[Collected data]
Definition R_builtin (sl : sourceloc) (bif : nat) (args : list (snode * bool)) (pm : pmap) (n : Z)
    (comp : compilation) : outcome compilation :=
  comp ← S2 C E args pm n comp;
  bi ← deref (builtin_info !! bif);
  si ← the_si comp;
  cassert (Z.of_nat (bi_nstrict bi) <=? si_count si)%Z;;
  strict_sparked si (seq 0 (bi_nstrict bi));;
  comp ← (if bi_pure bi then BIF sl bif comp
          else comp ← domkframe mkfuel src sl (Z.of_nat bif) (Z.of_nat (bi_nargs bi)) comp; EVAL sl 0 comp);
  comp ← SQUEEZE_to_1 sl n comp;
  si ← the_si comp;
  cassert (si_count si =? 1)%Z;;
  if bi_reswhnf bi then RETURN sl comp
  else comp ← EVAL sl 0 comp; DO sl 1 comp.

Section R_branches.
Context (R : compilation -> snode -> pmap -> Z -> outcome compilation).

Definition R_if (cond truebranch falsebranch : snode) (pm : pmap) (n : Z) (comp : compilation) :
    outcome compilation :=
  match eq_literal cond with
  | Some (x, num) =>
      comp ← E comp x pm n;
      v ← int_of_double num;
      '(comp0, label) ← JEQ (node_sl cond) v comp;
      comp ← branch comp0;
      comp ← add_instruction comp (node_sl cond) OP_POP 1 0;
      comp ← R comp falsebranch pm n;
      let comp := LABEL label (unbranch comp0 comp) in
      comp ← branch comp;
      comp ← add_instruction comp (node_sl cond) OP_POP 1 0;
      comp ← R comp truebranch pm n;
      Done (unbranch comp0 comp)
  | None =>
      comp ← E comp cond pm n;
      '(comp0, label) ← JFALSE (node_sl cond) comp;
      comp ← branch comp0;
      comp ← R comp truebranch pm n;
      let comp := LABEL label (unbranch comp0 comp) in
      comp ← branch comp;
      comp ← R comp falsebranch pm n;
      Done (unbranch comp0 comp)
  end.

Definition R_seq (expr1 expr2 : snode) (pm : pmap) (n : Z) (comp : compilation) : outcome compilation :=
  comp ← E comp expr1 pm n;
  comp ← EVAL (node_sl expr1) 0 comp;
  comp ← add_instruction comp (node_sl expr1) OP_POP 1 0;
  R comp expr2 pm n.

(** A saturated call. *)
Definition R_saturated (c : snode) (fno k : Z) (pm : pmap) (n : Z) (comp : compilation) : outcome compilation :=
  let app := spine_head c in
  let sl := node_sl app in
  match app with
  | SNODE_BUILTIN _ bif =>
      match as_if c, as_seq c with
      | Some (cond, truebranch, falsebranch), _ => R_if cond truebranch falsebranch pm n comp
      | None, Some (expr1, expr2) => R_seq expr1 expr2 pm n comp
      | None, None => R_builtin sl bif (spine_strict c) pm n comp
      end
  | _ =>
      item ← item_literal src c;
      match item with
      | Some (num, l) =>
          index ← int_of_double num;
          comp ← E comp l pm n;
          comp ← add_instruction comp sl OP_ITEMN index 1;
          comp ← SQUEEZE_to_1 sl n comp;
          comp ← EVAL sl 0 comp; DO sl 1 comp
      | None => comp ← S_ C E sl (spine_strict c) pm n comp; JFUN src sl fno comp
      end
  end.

* * *

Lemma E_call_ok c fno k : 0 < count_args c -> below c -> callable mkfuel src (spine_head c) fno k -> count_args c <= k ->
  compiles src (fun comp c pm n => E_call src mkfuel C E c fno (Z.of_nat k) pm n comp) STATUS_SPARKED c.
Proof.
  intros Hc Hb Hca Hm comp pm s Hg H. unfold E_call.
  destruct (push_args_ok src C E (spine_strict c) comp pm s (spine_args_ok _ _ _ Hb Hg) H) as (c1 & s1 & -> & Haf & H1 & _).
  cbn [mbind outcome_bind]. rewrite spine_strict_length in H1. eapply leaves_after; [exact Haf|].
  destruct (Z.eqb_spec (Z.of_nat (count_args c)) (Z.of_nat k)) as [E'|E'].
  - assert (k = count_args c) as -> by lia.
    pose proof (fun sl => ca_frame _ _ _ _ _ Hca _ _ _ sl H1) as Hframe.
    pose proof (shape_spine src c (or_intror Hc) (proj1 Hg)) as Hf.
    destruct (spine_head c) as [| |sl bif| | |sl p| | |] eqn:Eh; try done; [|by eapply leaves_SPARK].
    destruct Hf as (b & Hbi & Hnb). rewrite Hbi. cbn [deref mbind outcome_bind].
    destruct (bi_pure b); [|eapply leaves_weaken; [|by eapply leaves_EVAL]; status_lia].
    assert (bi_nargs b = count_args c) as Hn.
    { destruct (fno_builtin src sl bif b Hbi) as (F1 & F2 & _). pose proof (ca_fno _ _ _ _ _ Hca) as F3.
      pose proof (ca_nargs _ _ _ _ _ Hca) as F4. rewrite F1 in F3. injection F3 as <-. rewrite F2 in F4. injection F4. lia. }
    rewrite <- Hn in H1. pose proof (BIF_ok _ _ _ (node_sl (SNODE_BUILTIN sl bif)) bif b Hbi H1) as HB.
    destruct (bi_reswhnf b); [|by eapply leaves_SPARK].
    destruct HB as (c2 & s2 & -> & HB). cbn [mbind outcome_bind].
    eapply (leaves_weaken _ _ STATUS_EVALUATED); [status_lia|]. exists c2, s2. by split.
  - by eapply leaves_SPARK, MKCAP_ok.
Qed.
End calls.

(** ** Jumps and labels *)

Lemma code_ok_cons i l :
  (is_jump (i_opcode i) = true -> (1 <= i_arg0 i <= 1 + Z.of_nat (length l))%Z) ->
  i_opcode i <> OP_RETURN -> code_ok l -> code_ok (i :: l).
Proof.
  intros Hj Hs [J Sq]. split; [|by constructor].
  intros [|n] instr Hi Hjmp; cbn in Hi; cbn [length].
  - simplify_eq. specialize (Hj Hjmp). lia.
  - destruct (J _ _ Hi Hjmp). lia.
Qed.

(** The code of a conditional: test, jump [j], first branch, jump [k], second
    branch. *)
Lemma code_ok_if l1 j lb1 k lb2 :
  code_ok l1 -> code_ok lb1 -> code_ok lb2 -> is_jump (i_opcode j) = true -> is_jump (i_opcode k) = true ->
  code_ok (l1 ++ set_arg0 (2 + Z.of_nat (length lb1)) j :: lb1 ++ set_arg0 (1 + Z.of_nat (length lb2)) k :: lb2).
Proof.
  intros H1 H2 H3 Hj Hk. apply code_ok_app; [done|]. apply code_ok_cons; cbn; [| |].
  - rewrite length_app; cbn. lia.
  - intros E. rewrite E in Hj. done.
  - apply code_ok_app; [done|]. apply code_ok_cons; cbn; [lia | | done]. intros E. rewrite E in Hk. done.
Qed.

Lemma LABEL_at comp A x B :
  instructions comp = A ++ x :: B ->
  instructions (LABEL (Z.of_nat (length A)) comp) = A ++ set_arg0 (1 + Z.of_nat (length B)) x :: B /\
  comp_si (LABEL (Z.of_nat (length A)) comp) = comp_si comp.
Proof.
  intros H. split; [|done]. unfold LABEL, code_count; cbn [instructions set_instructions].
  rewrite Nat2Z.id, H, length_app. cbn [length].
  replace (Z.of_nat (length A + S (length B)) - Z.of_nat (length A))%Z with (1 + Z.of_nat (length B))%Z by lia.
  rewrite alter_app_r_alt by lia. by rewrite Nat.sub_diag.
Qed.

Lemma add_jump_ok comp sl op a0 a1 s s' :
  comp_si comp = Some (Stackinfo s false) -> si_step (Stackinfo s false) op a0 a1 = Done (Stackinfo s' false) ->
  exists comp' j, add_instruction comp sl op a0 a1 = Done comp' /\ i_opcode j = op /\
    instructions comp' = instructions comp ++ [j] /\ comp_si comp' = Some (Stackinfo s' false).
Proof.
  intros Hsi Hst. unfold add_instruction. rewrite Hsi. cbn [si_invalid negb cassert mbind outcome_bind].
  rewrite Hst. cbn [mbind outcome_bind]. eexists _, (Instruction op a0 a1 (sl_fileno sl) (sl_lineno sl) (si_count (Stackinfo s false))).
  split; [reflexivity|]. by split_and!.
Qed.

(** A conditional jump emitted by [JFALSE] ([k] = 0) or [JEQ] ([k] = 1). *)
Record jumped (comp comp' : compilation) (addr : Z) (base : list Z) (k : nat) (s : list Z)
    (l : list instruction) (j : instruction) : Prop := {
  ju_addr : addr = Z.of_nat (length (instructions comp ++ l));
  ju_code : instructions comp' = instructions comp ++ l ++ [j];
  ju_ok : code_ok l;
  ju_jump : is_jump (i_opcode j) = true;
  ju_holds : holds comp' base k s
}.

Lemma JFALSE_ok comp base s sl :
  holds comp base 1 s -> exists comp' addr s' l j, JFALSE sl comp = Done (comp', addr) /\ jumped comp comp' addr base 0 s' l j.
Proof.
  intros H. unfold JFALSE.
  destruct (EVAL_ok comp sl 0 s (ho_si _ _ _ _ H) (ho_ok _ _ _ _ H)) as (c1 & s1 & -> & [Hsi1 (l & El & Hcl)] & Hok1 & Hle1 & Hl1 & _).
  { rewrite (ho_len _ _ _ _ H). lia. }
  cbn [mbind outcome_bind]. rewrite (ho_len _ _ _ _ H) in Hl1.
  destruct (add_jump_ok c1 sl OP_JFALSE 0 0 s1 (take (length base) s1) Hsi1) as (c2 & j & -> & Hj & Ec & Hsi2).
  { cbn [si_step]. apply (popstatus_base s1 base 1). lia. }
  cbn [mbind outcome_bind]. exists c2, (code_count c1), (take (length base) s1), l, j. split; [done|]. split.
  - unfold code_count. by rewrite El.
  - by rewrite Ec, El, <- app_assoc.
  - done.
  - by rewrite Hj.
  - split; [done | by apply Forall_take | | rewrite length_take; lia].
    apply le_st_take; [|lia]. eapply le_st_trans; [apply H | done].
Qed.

◆ **Required action**
Within the entries above, find each line where "mkfuel" appears; copy every one.

◆ **Response to the task**
          else comp ← domkframe mkfuel src sl (Z.of_nat bif) (Z.of_nat (bi_nargs bi)) comp; EVAL sl 0 comp);
Lemma E_call_ok c fno k : 0 < count_args c -> below c -> callable mkfuel src (spine_head c) fno k -> count_args c <= k ->
  compiles src (fun comp c pm n => E_call src mkfuel C E c fno (Z.of_nat k) pm n comp) STATUS_SPARKED c.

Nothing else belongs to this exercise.